Stored data:

Lemma exec_hash_first (re : list Regex.atom) (c : ascii) (s : string) :
  hex_class c = true ->
  Regex.exec (Regex.OptChar "#" :: re) (String c s) = Regex.exec re (String c s).
Proof.
  intros H. simpl. now rewrite (hex_class_not_hash c H).
Qed.

Lemma exec_hash_prefix (n : nat) (re : list Regex.atom) (s : string) :
  Regex.exec (Regex.OptChar "#" :: Regex.Capture (S n) hex_class :: re) (String "#" s) =
  Regex.exec (Regex.Capture (S n) hex_class :: re) s.
Proof.
  simpl. destruct (match Regex.take_class (S n) hex_class s with
                   | Some _ => _ | None => _ end); reflexivity.
Qed.

Ltac split_forallb H :=
  simpl in H; rewrite ?is_hex_digit_class in H;
  repeat (apply andb_prop in H; destruct H as [?H H]); clear H.

Ltac hex_classes :=
  simpl; rewrite ?is_hex_digit_class;
  repeat match goal with
         | H : hex_class ?c = true |- context [hex_class ?c] => rewrite H
         end;
  reflexivity.

Lemma hexToRgb_six (h1 h2 h3 h4 h5 h6 : ascii) (hex : string) :
  forallb is_hex_digit [h1; h2; h3; h4; h5; h6] = true ->
  let body := string_of_list_ascii [h1; h2; h3; h4; h5; h6] in
  hex = body \/ hex = String "#" body ->
  cleanHex hex = hex /\
  hexToRgb hex = Some (Rgb.mk (byte_of h1 h2) (byte_of h3 h4) (byte_of h5 h6)).
Proof.
  intros H body Hhex.
  pose proof H as Hall. split_forallb Hall.
  assert (Hclean : cleanHex hex = hex).
  { unfold cleanHex, shorthandRegex.
    destruct Hhex as [-> | ->]; subst body; cbn [string_of_list_ascii].
    - rewrite exec_hash_first, exec_three_digits by assumption. reflexivity.
    - rewrite exec_hash_prefix, exec_three_digits by assumption. reflexivity. }
  split; [exact Hclean|].
  unfold hexToRgb. rewrite Hclean. unfold fullRegex.
  destruct Hhex as [-> | ->]; subst body; cbn [string_of_list_ascii].
  - rewrite exec_hash_first, exec_six_digits by (assumption || hex_classes).
    now rewrite !parseInt_byte by assumption.
  - rewrite exec_hash_prefix, exec_six_digits by hex_classes.
    now rewrite !parseInt_byte by assumption.
Qed.
Lemma delete_from_page_heads pg s pg3 :
  0 <= s < 510 -> Z.of_nat (length pg) = PF_PAGE_SIZE ->
  delete_from_page pg s = Ret pg3 ->
  nextFreeSlot pg3 = s /\ recordOffset pg3 s = nextFreeSlot pg.
Proof.
  intros Hs Hlen Hdel.
  destruct (delete_from_page_spec pg s pg3 ltac:(lia) Hdel)
    as (nfs & Hnfs & Hoff & _ & Hhead & _).
  unfold nextFreeSlot, recordOffset.
  by rewrite (geti_load _ _ _ Hhead), (geti_load _ _ _ Hoff), (geti_load _ _ _ Hnfs).
Qed.

(** X8.  Where the sentinel works.  A record deleted from a page that had no
    free slot gets -1 in [recordOffset], the sign that [RHF_GetRecord] and
    [RHF_DeleteRecord] look for: both then return [RHF_NORECORD] for its
    RID, and the caller's buffer and length and the file are as before the
    call. *)
Theorem deleted_record_reported_when_no_slot_was_free
    fd rid st bs pg recordBuf length0 :
  wf_file st -> fd = pf_fd st -> record_at st rid = Some bs ->
  page_at st (pageNum rid) = Ret pg -> nextFreeSlot pg = -1 ->
  exists st1 st2 st3,
    RHF_DeleteRecord fd rid st = Ret (RHF_OK, st1) /\
    RHF_GetRecord fd rid recordBuf length0 st1
      = Ret (RHF_NORECORD, recordBuf, length0, st2) /\
    pf_same st1 st2 /\
    RHF_DeleteRecord fd rid st1 = Ret (RHF_NORECORD, st3) /\ pf_same st1 st3.
Proof.
  intros Hwff Hfd Hrec Hpg0 Hnfs.
  destruct (RHF_DeleteRecord_live fd rid st bs Hwff Hfd Hrec)
    as (pg' & pg3 & st1 & Hdel & Hv & Hpg & Hwfp & Hs & Hdp & Hwf3 & Hns3 & Hwf1 & Hfd1
        & Hv1 & Hpg1 & _).
  assert (pg' = pg) as -> by congruence.
  pose proof Hwfp as ((Hlen & _) & _).
  destruct (delete_from_page_heads pg (slotNum rid) pg3
              (wf_page_slot_range _ _ Hwfp Hs) Hlen Hdp) as [_ Hoff3].
  rewrite Hnfs in Hoff3.
  exists st1. unfold RHF_GetRecord, RHF_DeleteRecord at 2.
  destruct (PF_GetThisPage_valid fd _ st1 Hwf1 ltac:(congruence) Hv1) as [st1' Efix].
  rewrite Efix, Z.eqb_refl. cbn [negb].
  destruct (fix_this_page_at _ _ _ _ Efix) as (pgx & Hpgx & Hpgx1 & _ & H0).
  assert (pgx = pg3) as -> by congruence.
  destruct (fix_this_unfix_same _ _ _ _ Efix) as (st2 & Eu & Hsame).
  pose proof Hwf3 as ((Hlen3 & Hns0 & Hfsp3) & _).
  unfold SIZEOF_HEADER, SIZEOF_SLOT, PF_PAGE_SIZE in *.
  rewrite Hpgx1, !obind_Ret_l.
  rewrite (load_geti pg3 OFF_numSlots) by (unfold OFF_numSlots; lia).
  fold (numSlots pg3). rewrite !obind_Ret_l.
  assert ((slotNum rid <? 0) || (slotNum rid >=? numSlots pg3) = false) as ->.
  { apply orb_false_iff. rewrite Z.ltb_ge, Z.geb_leb, Z.leb_gt. lia. }
  rewrite (load_geti pg3 (OFF_recordOffset (slotNum rid)))
    by (unfold OFF_recordOffset, SIZEOF_HEADER, SIZEOF_SLOT; lia).
  fold (recordOffset pg3 (slotNum rid)). rewrite !obind_Ret_l, Hoff3.
  change (-1 =? -1) with true. cbv iota. rewrite Eu. cbn [snd].
  exists st2, st2. done.
Qed.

WORK INSTRUCTION: Within the data above, pick out all lines holding the word "congruence".

SOLVED PROBLEM:
  assert (pg' = pg) as -> by congruence.
  destruct (PF_GetThisPage_valid fd _ st1 Hwf1 ltac:(congruence) Hv1) as [st1' Efix].
  assert (pgx = pg3) as -> by congruence.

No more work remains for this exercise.